Following his removal from the department, Jeronimo Yanez will receive $48,500, according to details of the separation agreement reported by the Star Tribune.
Additionally, Yanez will be paid for up to 600 hours of unused personal leave pay. At the time of the shooting, Yanez was earning more than $72,000 a year, excepting overtime pay, documents showed, the Associated Press reported.
On the city’s official website, a statement posted Monday said that the agreement “ends all employment rights” of Yanez for St. Anthony, adding that this latest development “brings to a close one part of this horrible tragedy.”
“The City concluded this was the most thoughtful way to move forward and help the community-wide healing process proceed,” statement continued.
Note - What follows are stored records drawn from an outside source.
(** [beginWriteTransaction] only credits leases and heartbeats. *)
Lemma post_begin {R} at_ (Q : attemptClock -> DB -> Prop) (K : result ErrorCode R -> DB -> Prop) db :
  wf db -> (forall clock db', wf db' -> Q clock db') -> post (beginWriteTransaction at_) Q K db.
Proof.
  intros H HQ. unfold ends, beginWriteTransaction.
  assert (Hs := wf_sleep_gap true (at_sample at_) db H).
  destruct (withLeaseSleepGap true (at_sample at_) db). by apply HQ.
Qed.

(** The rows an authority was read from. *)
Lemma read_authority_rows id db att :
  read_authority id db = Some att ->
  exists a j, db_attempts db !! id = Some a /\ db_jobs db !! a_job_id a = Some j
    /\ aa_attemptID att = id /\ aa_jobID att = a_job_id a /\ aa_state att = a_state a
    /\ aa_fencingToken att = a_fencing_token a /\ aa_currentAttempt att = j_current_attempt_id j
    /\ aa_spec att = j_spec j.
Proof.
  unfold read_authority. destruct (db_attempts db !! id) as [a|]; [|done].
  destruct (db_jobs db !! a_job_id a) as [j|] eqn:Hj, (db_nodes db !! a_node_id a); try done.
  intros [= <-]. by exists a, j.
Qed.

(** An update of an attempt whose authority was read as active. *)
Lemma wf_exec_active id f db att :
  wf db -> read_authority id db = Some att -> active_attempt (aa_state att) = true ->
  (forall a, a_job_id (f a) = a_job_id a /\ a_fencing_token (f a) = a_fencing_token a) -> wf (exec_attempt id f db).
Proof.
  intros H (a & j & Ha & _ & _ & _ & Hs & _)%read_authority_rows Hact Hf.
  apply wf_exec_attempt; [done|]. intros b Hb. simplify_eq. rewrite Hs in Hact.
  destruct (Hf a) as [? ?]. by split_and!.
Qed.

Ltac wp_extra ::=
  lazymatch goal with
  | |- ends (beginWriteTransaction _) _ _ _ _ => apply post_begin; [assumption|]; intros ? ? ?
  | |- ends (readAttemptAuthority _) _ _ _ _ => unfold readAttemptAuthority
  | |- ends (read_job _) _ _ _ _ => unfold read_job
  | |- ends (read_cancellation _) _ _ _ _ => unfold read_cancellation
  | |- ends (expire_and_refuse _ _ _ _) _ _ _ _ => unfold expire_and_refuse
  end.

Lemma startable_active (kind : bool) s :
  negb (bool_decide (s = AttemptClaimed)) && negb (kind && bool_decide (s = AttemptRunning)) = false ->
  active_attempt s = true.
Proof. destruct s, kind; done. Qed.

Lemma wf_clear_chown jobID db : wf db -> wf (clear_chown jobID db).
Proof. exact id. Qed.
#[export] Hint Resolve wf_clear_chown : wefty.

(** Any change of a quiet job's state that keeps its fence. *)
Lemma wf_exec_quiet jobID f db :
  wf db -> quiet db jobID ->
  (forall j, j_fence_counter (f j) = j_fence_counter j) ->
  (forall j, j_current_attempt_id (f j) = j_current_attempt_id j \/ j_current_attempt_id (f j) = None) ->
  wf (exec_job_state jobID f db).
Proof.
  intros H Hq Hfence Hcur. apply wf_exec_job_state; [done|]. intros j _. split_and!; [done | | by right].
  destruct (Hcur j); auto.
Qed.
The Tribune noted that the five-page agreement also “forever” releases St. Anthony from “all liability and damages and from all claims” by Yanez over Castile’s death, adding that the former officer has 15 days to rescind it as well. The agreement listed June 30 as the official date of separation between Yanez and the city.
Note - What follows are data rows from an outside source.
Definition retirementProtocols (capabilities : gmap string bool) : result ErrorCode (list Z) :=
  let? versions := retirement_versions (map_to_list capabilities) in
  Ok (merge_sort Z.le versions).

(** ** Enrollment *)
Definition withdrawn_boot (registration prior : NodeRegistration) : bool :=
  negb (bool_decide (reg_SystemBootID prior = ""))
  && (bool_decide (reg_SystemBootID registration = "")
      || bool_decide (reg_BootSessionID registration = reg_BootSessionID prior)
         && negb (SameBoot (reg_SystemBootID registration) (reg_SystemBootID prior))).

Definition guardGenerationRegistration {R} (registration : NodeRegistration) : tx DB ErrorCode R unit :=
  let nodeID := reg_NodeID registration in
  let generation := reg_AgentGenerationID registration in
  let! _ := check (bool_decide (reg_SystemBootID registration = "") || ValidIdentity (reg_SystemBootID registration)) ErrorConflict in
  let! primary := reads (fun db => primary_generation db nodeID) in
  let! _ := check (match primary with Some g => bool_decide (g_generation_id g = generation) | None => true end)
              ErrorNodeSessionReplaced in
  if bool_decide (generation = "") then pure tt else
  let! prior := reads (fun db => generation_row db nodeID generation) in
  let! _ := check (match prior with Some g => negb (withdrawn_boot registration (g_registration g)) | None => true end) ErrorConflict in
  let! _ := check (match prior with Some g => bool_decide (g_role g = NodeGenerationPrimary) | None => true end)
              ErrorNodeSessionReplaced in
  let! _ := lift (retirementProtocols (reg_Capabilities registration)) in
  match primary with
  | Some _ => pure tt
  | None => let! active := reads (active_on nodeID) in check (negb active) ErrorConflict
  end.

Definition as_internal {A} (r : result ErrorCode A) : result ErrorCode A :=
  match r with Ok a => Ok a | Err _ => Err ErrorInternal end.

(** The cohort of a primary that reports its boot for the first time. *)
Definition bind_cohort (nodeID systemBoot : string) : DB -> DB :=
  exec_generations (fun g => bool_decide (g_node_id g = nodeID)
                             && bool_decide (g_role g ∈ [NodeGenerationPrimary; NodeGenerationRetiring])
                             && bool_decide (g_system_boot_id g = ""))
    (fun g => g <| g_registration := (g_registration g) <| reg_SystemBootID := systemBoot |> |>).

(** [INSERT ... ON CONFLICT(node_id,generation_id) DO UPDATE]; the boot sessions
    and the primary of a node are unique. *)
Definition conflicting_session (db : DB) (row : GenerationRow) : bool :=
  existsb (fun g => bool_decide (g_node_id g = g_node_id row) && negb (bool_decide (g_generation_id g = g_generation_id row))
                    && (bool_decide (g_boot_session_id g = g_boot_session_id row)
                        || bool_decide (g_role g = NodeGenerationPrimary) && bool_decide (g_role row = NodeGenerationPrimary)))
    (db_generations db).

Definition upsert_primary (row : GenerationRow) (db : DB) : DB :=
  match generation_row db (g_node_id row) (g_generation_id row) with
  | Some _ => exec_generation (g_node_id row) (g_generation_id row) (fun g =>
      g <| g_boot_session_id := g_boot_session_id row |> <| g_authority_generation := g_authority_generation row |>
        <| g_registration := g_registration row |> <| g_protocols := g_protocols row |>
        <| g_heartbeat_ns := g_heartbeat_ns row |>) db
  | None => db <| db_generations := db_generations db ++ [row] |>
  end.

Definition recordPrimaryGeneration {R} (registration : NodeRegistration) (now : Z) : tx DB ErrorCode R unit :=
  let nodeID := reg_NodeID registration in
  let generation := reg_AgentGenerationID registration in
  if bool_decide (generation = "") then pure tt else
  let registration := registration <| reg_SystemBootID := canonicalGenerationSystemBoot (reg_SystemBootID registration) |> in
  let! _ := lift (as_internal (retirementProtocols (reg_Capabilities registration))) in
  let! old := reads (fun db => generation_row db nodeID generation) in
  let! _ :=
    match old with
    | Some g =>
        if bool_decide (g_boot_session_id g = reg_BootSessionID registration) then
          let! _ := if bool_decide (reg_SystemBootID registration = "") then pure tt
                    else writes (bind_cohort nodeID (reg_SystemBootID registration)) in
          writes (exec_node nodeID (fun n => n <| n_authority_generation := g_authority_generation g |>))
        else pure tt
    | None => pure tt
    end in
  let! n := need (fun db => db_nodes db !! nodeID) ErrorInternal in
  let registration := registration <| reg_Capabilities := n_capabilities n |> in
  let! protocols := lift (as_internal (retirementProtocols (reg_Capabilities registration))) in
  let row := mkGenerationRow nodeID generation (reg_BootSessionID registration) (n_authority_generation n) NodeGenerationPrimary
               registration protocols 0 "" now now None None in
  let! conflict := reads (fun db => conflicting_session db row) in
  let! _ := check (negb conflict) ErrorInternal in
  let! _ := writes (upsert_primary row) in
  writes (fun db => match db_generation_catalog db !! nodeID with
                    | Some _ => db
                    | None => db <| db_generation_catalog := <[nodeID := 0]> (db_generation_catalog db) |>
                    end).

(** A session may not withdraw the versions its cohort relies on. *)
Definition validateGenerationProtocolObservation {R} (nodeID : string) (capabilities : gmap string bool) : tx DB ErrorCode R unit :=
  let! primary := reads (fun db => primary_generation db nodeID) in
  match primary with
  | None => pure tt
  | Some g =>
      let! versions := lift (retirementProtocols capabilities) in
      let! active := reads (fun db => active_on nodeID db
        || existsb (fun g => bool_decide (g_node_id g = nodeID) && bool_decide (g_role g = NodeGenerationRetiring)) (db_generations db)) in
      check (negb active || forallb (fun v => supports versions v) (g_protocols g)) ErrorConflict
  end.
In mid-June, a Minnesota jury acquitted Yanez, who is Latino, of second-degree manslaughter and other charges in the July 6, 2015, fatal shooting of 32-year-old Castile during a traffic stop.
The jury’s announcement came during a week of several, high-profile police shooting trials that ended with no convictions.
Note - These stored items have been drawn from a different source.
Lemma coherent_rebind except S G R C T :
  coherent except S G R C -> (forall g, g ∈ G -> rebind g (T g)) -> coherent except S (map T G) R C.
Proof.
  intros H HT. eapply coherent_map; [exact H | intros g Hg; apply (HT g Hg)|..].
  - apply (co_node _ _ _ _ _ H).
  - intros g Hg. destruct (HT g Hg) as (_ & -> & _ & ->). by apply (co_closed _ _ _ _ _ H).
  - intros g h Hg Hh. destruct (HT g Hg) as (_ & -> & _), (HT h Hh) as (_ & -> & _). by apply (co_one _ _ _ _ _ H).
  - intros g Hg. destruct (HT g Hg) as (_ & -> & -> & _). by apply (co_primary _ _ _ _ _ H).
  - intros g b a Hg. destruct (HT g Hg) as (_ & -> & -> & _). by apply (co_older _ _ _ _ _ H).
  - intros g h Hg Hh. destruct (HT g Hg) as (_ & -> & -> & _), (HT h Hh) as (_ & -> & -> & _). by apply (co_order _ _ _ _ _ H).
  - intros r Hr. destruct (co_resident _ _ _ _ _ H r Hr) as (g & Hg & E & Hrole & Hb & Ha). exists g.
    destruct (HT g Hg) as (_ & -> & -> & _). done.
  - apply (co_resident_once _ _ _ _ _ H).
Qed.

(** Closing a session. *)
Lemma coherent_close S G R C (p : GenerationRow -> bool) (f : GenerationRow -> GenerationRow) :
  coherent None S G R C ->
  (forall g, relabel g (f g) /\ g_role (f g) = NodeGenerationClosed /\ is_Some (g_closed_ns (f g))
             /\ g_authority_generation (f g) = g_authority_generation g) ->
  coherent None S (map (fun g => if p g then f g else g) G) R C.
Proof.
  intros H Hf. set (T := fun g : GenerationRow => if p g then f g else g).
  assert (HT : forall g, relabel g (T g) /\ g_authority_generation (T g) = g_authority_generation g
                 /\ (g_role (T g) = g_role g /\ T g = g \/ g_role (T g) = NodeGenerationClosed /\ is_Some (g_closed_ns (T g)))).
  { intros g. unfold T. destruct (Hf g) as (? & ? & ? & ?). destruct (p g); split_and!; auto using relabel_refl. }
  assert (Hopen : forall g role, role <> NodeGenerationClosed -> g_role (T g) = role -> g_role g = role).
  { intros g role N E. destruct (HT g) as (_ & _ & [[<- _]|[E' _]]); [done|]. congruence. }
  eapply coherent_map; [exact H | intros g _; apply HT|..].
  - apply (co_node _ _ _ _ _ H).
  - intros g Hg E. destruct (HT g) as (_ & _ & [[E' ->]|[_ ?]]); [|done]. apply (co_closed _ _ _ _ _ H); [done|congruence].
  - intros g h Hg Hh Hn E1%Hopen E2%Hopen; [|done|done]. by apply (co_one _ _ _ _ _ H).
  - intros g Hg E%Hopen; [|done]. destruct (HT g) as (_ & -> & _). by apply (co_primary _ _ _ _ _ H).
  - intros g b a Hg E%Hopen; [|done]. destruct (HT g) as (_ & -> & _). by apply (co_older _ _ _ _ _ H).
  - intros g h Hg Hh Hn E1%Hopen E2%Hopen; [|done|done]. destruct (HT g) as (_ & -> & _), (HT h) as (_ & -> & _).
    by apply (co_order _ _ _ _ _ H).
  - intros r Hr. destruct (co_resident _ _ _ _ _ H r Hr) as (g & Hg & E & Hrole & Hb & Ha). exists g.
    destruct (HT g) as (_ & -> & [[-> _]|[-> _]]); split_and!; auto.
  - apply (co_resident_once _ _ _ _ _ H).
Qed.

(** A staged candidate joins. *)
Lemma coherent_stage S G R C row :
  coherent None S G R C -> is_Some (S !! g_node_id row) -> is_Some (C !! g_node_id row) -> g_generation_id row <> "" ->
  g_role row = NodeGenerationStaged ->
  (reg_NodeID (g_registration row) = g_node_id row /\ reg_AgentGenerationID (g_registration row) = g_generation_id row
     /\ reg_BootSessionID (g_registration row) = g_boot_session_id row) ->
  (forall g, g ∈ G -> g_node_id g = g_node_id row -> g_generation_id g <> g_generation_id row
     /\ g_boot_session_id g <> g_boot_session_id row) ->
  coherent None S (G ++ [row]) R C.
Proof.
  intros H HS HC Hnamed Hrole Hreg Hfresh.
  assert (Hin : forall g, g ∈ G ++ [row] -> g ∈ G \/ g = row).
  { intros g [?|Hg]%elem_of_app; [by left|]. right. by apply list_elem_of_singleton in Hg. }
  split.
  - intros g [Hg| ->]%Hin; [by apply (co_node _ _ _ _ _ H) | done].
  - intros g [Hg| ->]%Hin; [by apply (co_catalog _ _ _ _ _ H) | done].
  - intros g [Hg| ->]%Hin; [by apply (co_named _ _ _ _ _ H) | done].
  - intros g h [Hg| ->]%Hin [Hh| ->]%Hin E; [by apply (co_key _ _ _ _ _ H) | | |done].
    + injection E as E1 E2. by destruct (Hfresh g Hg E1).
    + injection E as E1 E2. by destruct (Hfresh h Hh).
  - intros g h [Hg| ->]%Hin [Hh| ->]%Hin E1 E2; [by apply (co_boot _ _ _ _ _ H) | | |done].
    + by destruct (Hfresh g Hg E1).
    + by destruct (Hfresh h Hh).
  - intros g [Hg| ->]%Hin; [by apply (co_registration _ _ _ _ _ H) | done].
  - intros g [Hg| ->]%Hin; [by apply (co_closed _ _ _ _ _ H) | by rewrite Hrole].
  - intros g h [Hg| ->]%Hin [Hh| ->]%Hin; try (rewrite Hrole; done). by apply (co_one _ _ _ _ _ H).
  - intros g [Hg| ->]%Hin; [by apply (co_primary _ _ _ _ _ H) | by rewrite Hrole].
  - intros g b a [Hg| ->]%Hin; [by apply (co_older _ _ _ _ _ H) | by rewrite Hrole].
  - intros g h [Hg| ->]%Hin [Hh| ->]%Hin; try (rewrite Hrole; done). by apply (co_order _ _ _ _ _ H).
  - intros r Hr. destruct (co_resident _ _ _ _ _ H r Hr) as (g & Hg & ?). exists g. split; [apply elem_of_app; by left | done].
  - apply (co_resident_once _ _ _ _ _ H).
Qed.

(** A node's primary session after its registration: [row] replaces the row of its
    key, or joins. *)
Lemma coherent_enroll S G G' R C C' row :
  coherent (Some (g_node_id row)) S G R C ->
  S !! g_node_id row = Some (g_boot_session_id row, g_authority_generation row) ->
  (forall node, is_Some (C !! node) -> is_Some (C' !! node)) -> is_Some (C' !! g_node_id row) ->
  g_generation_id row <> "" -> g_role row = NodeGenerationPrimary ->
  (reg_NodeID (g_registration row) = g_node_id row /\ reg_AgentGenerationID (g_registration row) = g_generation_id row
     /\ reg_BootSessionID (g_registration row) = g_boot_session_id row) ->
  (forall g, g ∈ G' <-> g = row \/ g ∈ G /\ key g <> key row) ->
  (forall g, g ∈ G -> key g = key row -> g_role g = NodeGenerationPrimary) ->
  (forall g, g ∈ G -> g_node_id g = g_node_id row -> key g <> key row ->
     g_boot_session_id g <> g_boot_session_id row /\ g_role g <> NodeGenerationPrimary) ->
  coherent None S G' R C'.
Proof.
  intros H HS HC HC' Hnamed Hrole Hreg HG Hown Hother. split.
  - intros g [->|[Hg _]]%HG; [by rewrite HS | by apply (co_node _ _ _ _ _ H)].
  - intros g [->|[Hg _]]%HG; [done | by apply HC, (co_catalog _ _ _ _ _ H)].
  - intros g [->|[Hg _]]%HG; [done | by apply (co_named _ _ _ _ _ H)].
  - intros g h [->|[Hg Kg]]%HG [->|[Hh Kh]]%HG E; try done. by apply (co_key _ _ _ _ _ H).
  - intros g h [->|[Hg Kg]]%HG [->|[Hh Kh]]%HG E1 E2; [done | | |by apply (co_boot _ _ _ _ _ H)].
    + by destruct (Hother h Hh (eq_sym E1) Kh).
    + by destruct (Hother g Hg E1 Kg).
  - intros g [->|[Hg _]]%HG; [done | by apply (co_registration _ _ _ _ _ H)].
  - intros g [->|[Hg _]]%HG; [by rewrite Hrole | by apply (co_closed _ _ _ _ _ H)].
  - intros g h [->|[Hg Kg]]%HG [->|[Hh Kh]]%HG E1 E2 E3; [done | | |by apply (co_one _ _ _ _ _ H)].
    + by destruct (Hother h Hh (eq_sym E1) Kh).
    + by destruct (Hother g Hg E1 Kg).
  - intros g [->|[Hg Kg]]%HG Hr _; [done|]. apply (co_primary _ _ _ _ _ H); [done | done|]. intros [= E].
    by destruct (Hother g Hg (eq_sym E) Kg).
  - intros g b a [->|[Hg _]]%HG; [by rewrite Hrole | by apply (co_older _ _ _ _ _ H)].
  - intros g h [->|[Hg Kg]]%HG [->|[Hh Kh]]%HG E1 E2 E3; [by rewrite Hrole in E2 | by rewrite Hrole in E2 | |by apply (co_order _ _ _ _ _ H)].
    eapply (co_older _ _ _ _ _ H); [exact Hg | exact E2 | by rewrite E1].
  - intros r Hr. destruct (co_resident _ _ _ _ _ H r Hr) as (g & Hg & E & Hro & Hb & Ha). exists g. split_and!; try done.
    apply HG. right. split; [done|]. intros K. rewrite (Hown g Hg K) in Hro. by destruct Hro.
  - apply (co_resident_once _ _ _ _ _ H).
Qed.

(** The session of one node moves ahead of its generations. *)
Lemma coherent_ahead S G R C node b a b' a' :
  coherent None S G R C -> S !! node = Some (b, a) -> a <= a' -> coherent (Some node) (<[node := (b', a')]> S) G R C.
Proof.
  intros H HS Ha. split; try apply H.
  - intros g Hg. destruct (decide (g_node_id g = node)) as [<-|N]; [by rewrite lookup_insert_eq|].
    rewrite lookup_insert_ne by done. by apply (co_node _ _ _ _ _ H).
  - intros g Hg Hr Hn. rewrite lookup_insert_ne by congruence. by apply (co_primary _ _ _ _ _ H).
  - intros g b0 a0 Hg Hr. destruct (decide (g_node_id g = node)) as [<-|N].
    + rewrite lookup_insert_eq. intros [= <- <-]. assert (Hlt := co_older _ _ _ _ _ H g b a Hg Hr HS). lia.
    + rewrite lookup_insert_ne by done. by apply (co_older _ _ _ _ _ H).
Qed.

(** No primary is left to be ahead of. *)
Lemma coherent_unbound S G R C node :
  coherent (Some node) S G R C -> (forall g, g ∈ G -> g_node_id g = node -> g_role g <> NodeGenerationPrimary) -> coherent None S G R C.
Proof.
  intros H Hn. split; try apply H. intros g Hg Hr _. apply (co_primary _ _ _ _ _ H); [done | done|]. intros [= E]. by apply (Hn g Hg).
Qed.

(** A node without generations comes and goes freely. *)
Lemma coherent_new_node S G R C node s :
  coherent None S G R C -> S !! node = None -> coherent None (<[node := s]> S) G R C.
Proof.
  intros H HS.
  assert (Hne : forall g, g ∈ G -> g_node_id g <> node).
  { intros g Hg E. destruct (co_node _ _ _ _ _ H g Hg) as [? E']. congruence. }
  split; try apply H; intros g; intros; specialize (Hne g); rewrite ?lookup_insert_ne in * by (intros E; by apply Hne).
  - by apply (co_node _ _ _ _ _ H).
  - by apply (co_primary _ _ _ _ _ H).
  - by eapply (co_older _ _ _ _ _ H).
Qed.

Lemma coherent_catalog except S G R C C' :
  coherent except S G R C -> (forall node, is_Some (C !! node) -> is_Some (C' !! node)) -> coherent except S G R C'.
Proof. intros H HC. split; try apply H. intros g Hg. by apply HC, (co_catalog _ _ _ _ _ H). Qed.

(** ** Roles only move onward *)
Definition role_rank (role : string) : Z :=
  if bool_decide (role = NodeGenerationStaged) then 0
  else if bool_decide (role = NodeGenerationPrimary) then 1
  else if bool_decide (role = NodeGenerationRetiring) then 2
  else 3.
Why do so few trials of police officers charged in on-duty shootings end in convictions? Most recently, the officers who shot and killed Philando Castile and Sylville Smith were acquitted by juries who saw video of the fatal encounters. John Yang discusses issues of race and deadly force with David Klinger of the University of Missouri-St. Louis and Brittany Packnett, co-founder of Campaign Zero.
On the same day of the jury’s verdict, officials for the City of St. Anthony announced that Yanez would no longer be employed by its police department, saying that it will offer the ex-officer a “voluntary separation agreement” to help him transition to a different career.
“The City of St. Anthony has concluded that the public will be best served if Officer Yanez is no longer a police officer in our city,” the city said in a statement at the time.
Shortly after the trial, it was announced that Castile’s mother, Valerie Castile, reached a $2.995 million settlement with the city. The settlement is pending approval by a state court.